**EXERCISE INSTRUCTIONS:** From the listing below, set down exactly the lines between the one holding "else lines_from [] r" and the one holding "if bool_decide (normalized", inclusive. No other line is wanted.

**GIVEN RECORDS:**
(* ===== verification/Extraction.v ===== *)
(** * Extraction: the text of a fetched page

    [sana/modules/content/extractor.py] with the values of [content/domain.py], and the [extract] step of
    [sana/app/search_operations.py]. The callbacks that [html.parser] makes for a page are a
    parameter; what the parser of the extractor does with them is not. *)

From Stdlib Require Import SpecFloat String.
From S2P Require Import Prelude Errors PyTime PyData PyStr PyUrl Run Policy Coverage Workflow StepStore Completion.
From S2P Require Import Discovery Chunker Evidence ModelGateway Artifacts Operations.

(** What [HTMLParser.feed] calls, in order. *)
Inductive html_event := StartTag (tag : pystr) | EndTag (tag : pystr) | Data (data : pystr).

Class HtmlEvents := { html_events : pystr -> list html_event }.

(** [@ src/sana/modules/content/extractor.py _VisibleTextParser.__init__] *)
Record VisibleText := {
  vt_ignored_depth : Z;
  vt_text_parts : list pystr;
  vt_title_parts : list pystr;
  vt_in_title : bool
}.

(** [@ src/sana/modules/content/extractor.py _VisibleTextParser@21-22] *)
Definition ignored_tags : list pystr := map u ["script"; "style"; "noscript"; "svg"; "nav"; "footer"]%string.

(** The ends of lines of [str.splitlines]. *)
Definition line_end (c : Z) : bool :=
  bool_decide (c ∈ [10; 11; 12; 13; 28; 29; 30; 133; 8232; 8233]).

(** [t.splitlines()]; [\r\n] ends one line, and so does the end of the text when it is inside a line. *)
Fixpoint lines_from (line : pystr) (t : pystr) : list pystr :=
  match t with
  | [] => match line with [] => [] | _ => [line] end
  | c :: r =>
      if line_end c then
        line :: (match r with
                 | d :: r' => if (c =? 13) && (d =? 10) then lines_from [] r' else lines_from [] r
                 | [] => []
                 end)
      else lines_from (line ++ [c]) r
  end.

Definition splitlines (t : pystr) : list pystr := lines_from [] t.

Example splitlines_example :
  splitlines (u "a" ++ [13; 10] ++ u "b" ++ [10; 10] ++ u "c" ++ [8232]) = [u "a"; u "b"; []; u "c"].
Proof. reflexivity. Qed.

Section Extractor.
Context `{U : Unicode} `{IpLiterals} `{Codecs} `{HtmlEvents} (sha256_bytes : bytes -> pystr).

Definition is_ignored (tag : pystr) : bool := bool_decide (str_lower tag ∈ ignored_tags).
Definition is_title (tag : pystr) : bool := bool_decide (str_lower tag = u "title").

(** [@ src/sana/modules/content/extractor.py _VisibleTextParser.handle_starttag] *)
Definition handle_starttag (tag : pystr) (p : VisibleText) : VisibleText :=
  {| vt_ignored_depth := if is_ignored tag then vt_ignored_depth p + 1 else vt_ignored_depth p;
     vt_text_parts := vt_text_parts p; vt_title_parts := vt_title_parts p;
     vt_in_title := is_title tag || vt_in_title p |}.

(** [@ src/sana/modules/content/extractor.py _VisibleTextParser.handle_endtag] *)
Definition handle_endtag (tag : pystr) (p : VisibleText) : VisibleText :=
  {| vt_ignored_depth := if is_ignored tag && negb (vt_ignored_depth p =? 0) then vt_ignored_depth p - 1
                         else vt_ignored_depth p;
     vt_text_parts := vt_text_parts p; vt_title_parts := vt_title_parts p;
     vt_in_title := negb (is_title tag) && vt_in_title p |}.

(** [@ src/sana/modules/content/extractor.py _VisibleTextParser.handle_data] *)
Definition handle_data (data : pystr) (p : VisibleText) : VisibleText :=
  let normalized := normalize_spaces data in
  if bool_decide (normalized = []) then p else
  {| vt_ignored_depth := vt_ignored_depth p;
     vt_text_parts := if (vt_ignored_depth p =? 0) && negb (vt_in_title p) then vt_text_parts p ++ [normalized]
                      else vt_text_parts p;
     vt_title_parts := if vt_in_title p then vt_title_parts p ++ [normalized] else vt_title_parts p;
     vt_in_title := vt_in_title p |}.

Definition handle (p : VisibleText) (e : html_event) : VisibleText :=
  match e with StartTag tag => handle_starttag tag p | EndTag tag => handle_endtag tag p | Data data => handle_data data p end.

Definition feed (page : pystr) : VisibleText :=
  foldl handle {| vt_ignored_depth := 0; vt_text_parts := []; vt_title_parts := []; vt_in_title := false |} (html_events page).

(** [@ src/sana/modules/content/domain.py FetchArtifact.__post_init__] *)
Definition FetchArtifact_new (a : FetchArtifact) : res FetchArtifact :=
  _ ← fail_if (negb (dt_aware (fa_fetched_at a))) (ValueError "Fetch timestamp must be timezone-aware");
  _ ← (if bool_decide (fa_status a = FetchStatus_SUCCEEDED)
       then fail_if (bool_decide (fa_body a = []) || negb (bool_decide (fa_content_hash a = Some (sha256_bytes (fa_body a))))
                     || negb (is_none (fa_error a)))
              (ValueError "Successful fetch artifact has invalid content state")
       else fail_if (negb (bool_decide (fa_body a = [])) || negb (is_none (fa_content_hash a)) || is_none (fa_error a))
              (ValueError "Failed fetch artifact cannot contain successful body state"));
  Ok a.

(** [@ src/sana/modules/content/domain.py ExtractedContent.__post_init__] *)
Definition ExtractedContent_new (c : ExtractedContent) : res ExtractedContent :=
  _ ← fail_if (blank (xc_text c)) (ValueError "Extracted document text cannot be empty");
  _ ← fail_if (negb (dt_aware (xc_fetched_at c))) (ValueError "Extracted content timestamp must be timezone-aware");
  Ok c.

(** [chr(10).join(line.strip() for line in text.splitlines() if line.strip())] *)
Definition tidy (text : pystr) : pystr :=
  str_join [10] (map strip (base.filter (fun l => strip l <> []) (splitlines text))).

(** The text and the title of a body, by its media type. *)
(** [@ src/sana/modules/content/extractor.py ContentExtractor.extract@67-81] *)
Definition body_text (media_type : pystr) (body : bytes) : res (pystr * pystr) :=
  if bool_decide (media_type ∈ [u "text/html"; u "application/xhtml+xml"]) then
    let p := feed (utf8_replace body) in
    Ok (str_join [10] (vt_text_parts p), str_join (u " ") (vt_title_parts p))
  else if starts_with (u "text/") media_type || bool_decide (media_type = u "application/json")
  then Ok (utf8_replace body, [])
  else Raise (Typed (typed ErrorCategory_CONTENT "unsupported_content_type"
                       (u "No extractor for content type: " ++ media_type) false)).

(** [@ src/sana/modules/content/extractor.py ContentExtractor.extract] *)
Definition extract (a : FetchArtifact) : res ExtractedContent :=
  if negb (bool_decide (fa_status a = FetchStatus_SUCCEEDED))
  then Raise (typed_error ErrorCategory_CONTENT "fetch_not_successful" "Only a successful fetch can be extracted")
  else
    let media_type := str_lower (default [] (fa_media_type a)) in
    found ← body_text media_type (fa_body a);
    let text := tidy found.1 in
    if bool_decide (text = [])
    then Raise (typed_error ErrorCategory_CONTENT "empty_extracted_content"
                  "Fetched response contained no extractable body text")
    else
      title ← (if bool_decide (found.2 = [])
               then parsed ← urlsplit (fa_final_url a);
                    Ok (if bool_decide (url_hostname parsed = []) then fa_final_url a else url_hostname parsed)
               else Ok found.2);
      ExtractedContent_new
        {| xc_canonical_url := fa_final_url a; xc_title := title; xc_text := text; xc_media_type := media_type;
           xc_language := None; xc_source_content_hash := default [] (fa_content_hash a); xc_fetched_at := fa_fetched_at a |}.
End Extractor.

(** ** The step *)

Section Extract.
Context `{U : Unicode} `{IpLiterals} `{PyText} `{JsonText} `{Codecs} `{HtmlEvents}
  (sha256_utf8 : pystr -> pystr) (sha256_bytes : bytes -> pystr) (token_count : pystr -> Z) (uuid5 : UUID -> pystr -> UUID).
Context (get_json : UUID -> ArtifactRef -> res json) (get_bytes : UUID -> ArtifactRef -> res bytes).
Context {S : Type} (ports : StepPorts S) (x : StepExecutionContext).

(** The artifact the fetch step wrote, constructed again. *)
(** [@ src/sana/app/search_operations.py SearchStepOperations.extract@935-951] *)
Definition fetched_artifact (payload : json) : res FetchArtifact :=
  ref ← reference_at payload "body_ref";
  body ← get_bytes (cx_tenant_id x) ref;
  request_url ← str_at payload "request_url";
  final_url ← str_at payload "final_url";
  http_status ← int_at payload "http_status";
  media_type ← str_at payload "media_type";
  content_hash ← str_at payload "content_hash";
  fetched_at ← datetime_at payload "fetched_at";
  redirects ← list_at payload "redirects";
  raw_headers ← get_default payload "response_headers" (JObj []);
  headers ← fields_of raw_headers;
  FetchArtifact_new sha256_bytes
    {| fa_request_url := request_url; fa_final_url := final_url; fa_status := FetchStatus_SUCCEEDED;
       fa_http_status := Some http_status; fa_media_type := Some media_type; fa_body := body;
       fa_content_hash := Some content_hash; fa_fetched_at := fetched_at; fa_redirects := map to_str redirects;
       fa_response_headers := headers; fa_error := None |}.

(** The values of literal keys, read in order. *)
Fixpoint copied (payload : json) (keys : list string) : res (list (string * json)) :=
  match keys with
  | [] => Ok []
  | k :: r => v ← subscript payload k; l ← copied payload r; Ok ((k, v) :: l)
  end.

(** [@ src/sana/app/search_operations.py SearchStepOperations.extract@999-1010] *)
Definition chunk_dict (version_id : UUID) (c : DocumentChunk) : json :=
  obj [("id", juuid (uuid5 version_id (u "chunk:" ++ str_of_Z (dk_ordinal c)))); ("ordinal", JInt (dk_ordinal c));
       ("text", JStr (dk_text c)); ("text_hash", JStr (dk_text_hash c)); ("token_count", JInt (dk_token_count c));
       ("start_offset", JInt (dk_start_offset c)); ("end_offset", JInt (dk_end_offset c))]%string.

(** The chunker of the operations: 1800 characters with an overlap of 200. *)
Definition default_chunker : DocumentChunker := {| dc_max := 1800; dc_overlap := 200 |}.

(** The document, its version and its chunks. *)
(** [@ src/sana/app/search_operations.py SearchStepOperations.extract@958-1010] *)
Definition document_entries (extracted : ExtractedContent) (text_ref : ArtifactRef) : res (list (string * json)) :=
  canonical_hash ← text_digest sha256_utf8 (xc_canonical_url extracted);
  let document_id := uuid5 (cx_tenant_id x) (u "document:" ++ canonical_hash) in
  digest ← text_digest sha256_utf8 (xc_text extracted);
  let version_id := uuid5 document_id (u "version:" ++ digest) in
  chunks ← chunker_chunk sha256_utf8 token_count default_chunker (xc_text extracted);
  parsed ← urlsplit (xc_canonical_url extracted);
  Ok [("document", obj [("id", juuid document_id); ("canonical_url", JStr (xc_canonical_url extracted));
                        ("canonical_url_hash", JStr canonical_hash); ("title", JStr (xc_title extracted));
                        ("source_host", JStr (url_hostname parsed))]);
      ("version", obj [("id", juuid version_id); ("content_hash", JStr digest); ("text_ref", ref_dict text_ref);
                       ("media_type", JStr (xc_media_type extracted)); ("language", jopt JStr (xc_language extracted));
                       ("text_length", JInt (Z.of_nat (length (xc_text extracted))));
                       ("fetched_at", JStr (isoformat (xc_fetched_at extracted)))]);
      ("chunks", JList (map (chunk_dict version_id) chunks))]%string.

(** [@ src/sana/app/search_operations.py SearchStepOperations.extract] *)
Definition extract_step : M S StepExecutionResult :=
  payload ← lift (step_json get_json x);
  a ← lift (fetched_artifact payload);
  extracted ← lift (extract a);
  encoded ← lift (utf8_encode (xc_text extracted));
  text_ref ← po_put_bytes ports (cx_tenant_id x) (cx_run_id x) encoded;
  entries ← lift (document_entries extracted text_ref);
  from ← lift (copied payload ["plan_ref"; "hit"]%string);
  fetch ← lift (copied payload ["request_url"; "final_url"; "http_status"; "media_type"; "content_hash"; "fetched_at";
                                "body_ref"]%string);
  actual ← lift (cost BudgetPhase_FETCH_EXTRACT 0 0 0 0);
  step_result ports x
    (obj (("schema"%string, jstr "sana.extract.v1") :: from ++ ("fetch"%string, obj fetch) :: entries)) actual.
End Extract.
Definition EvidenceLevel_value (l : EvidenceLevel) : pystr :=
  u match l with
    | EvidenceLevel_L0_DISCOVERY => "L0_DISCOVERY" | EvidenceLevel_L1_GROUNDED => "L1_GROUNDED"
    | EvidenceLevel_L2_VERIFIED => "L2_VERIFIED"
    end.

Section Answering.
Context {U : Unicode} {I : IpLiterals} {Psl : PublicSuffixes} {Text : PyText} {Json : JsonText} {Order : SetOrder}
  {Codec : Codecs}
  (sha256_utf8 : pystr -> pystr) (uuid5 : UUID -> pystr -> UUID) (error_text : exn -> pystr).
Context (get_json : UUID -> ArtifactRef -> res json) (get_bytes : UUID -> ArtifactRef -> res bytes).
Context {S : Type} {gateway : ParsingGateway S} (ports : StepPorts S) (o : SearchStepOperations) (x : StepExecutionContext).

(** ** Verification *)

Definition default_selector : CandidateSelector :=
  {| cs_authority := default_authority; cs_per_fact := 3; cs_total := 8; cs_quote_chars := 600 |}.

(** The extract step writes a text or null; another value is refused here, where Python would keep it. *)
Definition optional_text (v : json) : res (option pystr) :=
  match v with JNull => Ok None | JStr s => Ok (Some s) | _ => Raise (TypeError "language") end.

(** [@ src/sana/app/search_operations.py SearchStepOperations.verify@1050-1063] *)
Definition stored_chunk (raw_chunk : json) : res (UUID * DocumentChunk) :=
  chunk_id ← uuid_at raw_chunk "id";
  ordinal ← int_at raw_chunk "ordinal";
  text ← str_at raw_chunk "text";
  text_hash ← str_at raw_chunk "text_hash";
  tokens ← int_at raw_chunk "token_count";
  start ← int_at raw_chunk "start_offset";
  stop ← int_at raw_chunk "end_offset";
  chunk ← DocumentChunk_new sha256_utf8
    {| dk_ordinal := ordinal; dk_text := text; dk_text_hash := text_hash; dk_token_count := tokens;
       dk_start_offset := start; dk_end_offset := stop |};
  Ok (chunk_id, chunk).

(** The facts a page was found for. *)
(** [@ src/sana/app/search_operations.py SearchStepOperations.verify@1071-1077] *)
Definition mapped_facts (hit : json) : res (list UUID) :=
  values ← get_default hit "fact_ids" JNull;
  values ← (if truthy values then items values else fact_id ← subscript hit "fact_id"; Ok [fact_id]);
  traverse (fun v => uuid_of_text (to_str v)) values.

(** [@ src/sana/app/search_operations.py SearchStepOperations.verify@1033-1079] *)
Definition stored_document (extracted : json) : res CandidateDocument :=
  version ← subscript extracted "version";
  text_ref ← reference_at version "text_ref";
  encoded ← get_bytes (cx_tenant_id x) text_ref;
  text ← utf8_decode encoded;
  document ← subscript extracted "document";
  document_id ← uuid_at document "id";
  version_id ← uuid_at version "id";
  content_hash ← str_at version "content_hash";
  media_type ← str_at version "media_type";
  language ← get_default version "language" JNull;
  language ← optional_text language;
  fetched_at ← datetime_at version "fetched_at";
  version ← DocumentVersion_new sha256_utf8
    {| dv_id := version_id; dv_tenant_id := cx_tenant_id x; dv_document_id := document_id; dv_content_hash := content_hash;
       dv_text := text; dv_media_type := media_type; dv_language := language; dv_fetched_at := fetched_at |};
  raw_chunks ← list_at extracted "chunks";
  chunks ← traverse stored_chunk raw_chunks;
  url ← str_at document "canonical_url";
  title ← str_at document "title";
  hit ← subscript extracted "hit";
  mapped ← mapped_facts hit;
  CandidateDocument_new
    {| cd_document_id := document_id; cd_version := version; cd_chunks := chunks; cd_url := url; cd_title := title;
       cd_mapped_fact_ids := mapped |}.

**ANSWER SPACE:**
                 | d :: r' => if (c =? 13) && (d =? 10) then lines_from [] r' else lines_from [] r
                 | [] => []
                 end)
      else lines_from (line ++ [c]) r
  end.

Definition splitlines (t : pystr) : list pystr := lines_from [] t.

Example splitlines_example :
  splitlines (u "a" ++ [13; 10] ++ u "b" ++ [10; 10] ++ u "c" ++ [8232]) = [u "a"; u "b"; []; u "c"].
Proof. reflexivity. Qed.

Section Extractor.
Context `{U : Unicode} `{IpLiterals} `{Codecs} `{HtmlEvents} (sha256_bytes : bytes -> pystr).

Definition is_ignored (tag : pystr) : bool := bool_decide (str_lower tag ∈ ignored_tags).
Definition is_title (tag : pystr) : bool := bool_decide (str_lower tag = u "title").

(** [@ src/sana/modules/content/extractor.py _VisibleTextParser.handle_starttag] *)
Definition handle_starttag (tag : pystr) (p : VisibleText) : VisibleText :=
  {| vt_ignored_depth := if is_ignored tag then vt_ignored_depth p + 1 else vt_ignored_depth p;
     vt_text_parts := vt_text_parts p; vt_title_parts := vt_title_parts p;
     vt_in_title := is_title tag || vt_in_title p |}.

(** [@ src/sana/modules/content/extractor.py _VisibleTextParser.handle_endtag] *)
Definition handle_endtag (tag : pystr) (p : VisibleText) : VisibleText :=
  {| vt_ignored_depth := if is_ignored tag && negb (vt_ignored_depth p =? 0) then vt_ignored_depth p - 1
                         else vt_ignored_depth p;
     vt_text_parts := vt_text_parts p; vt_title_parts := vt_title_parts p;
     vt_in_title := negb (is_title tag) && vt_in_title p |}.

(** [@ src/sana/modules/content/extractor.py _VisibleTextParser.handle_data] *)
Definition handle_data (data : pystr) (p : VisibleText) : VisibleText :=
  let normalized := normalize_spaces data in
  if bool_decide (normalized = []) then p else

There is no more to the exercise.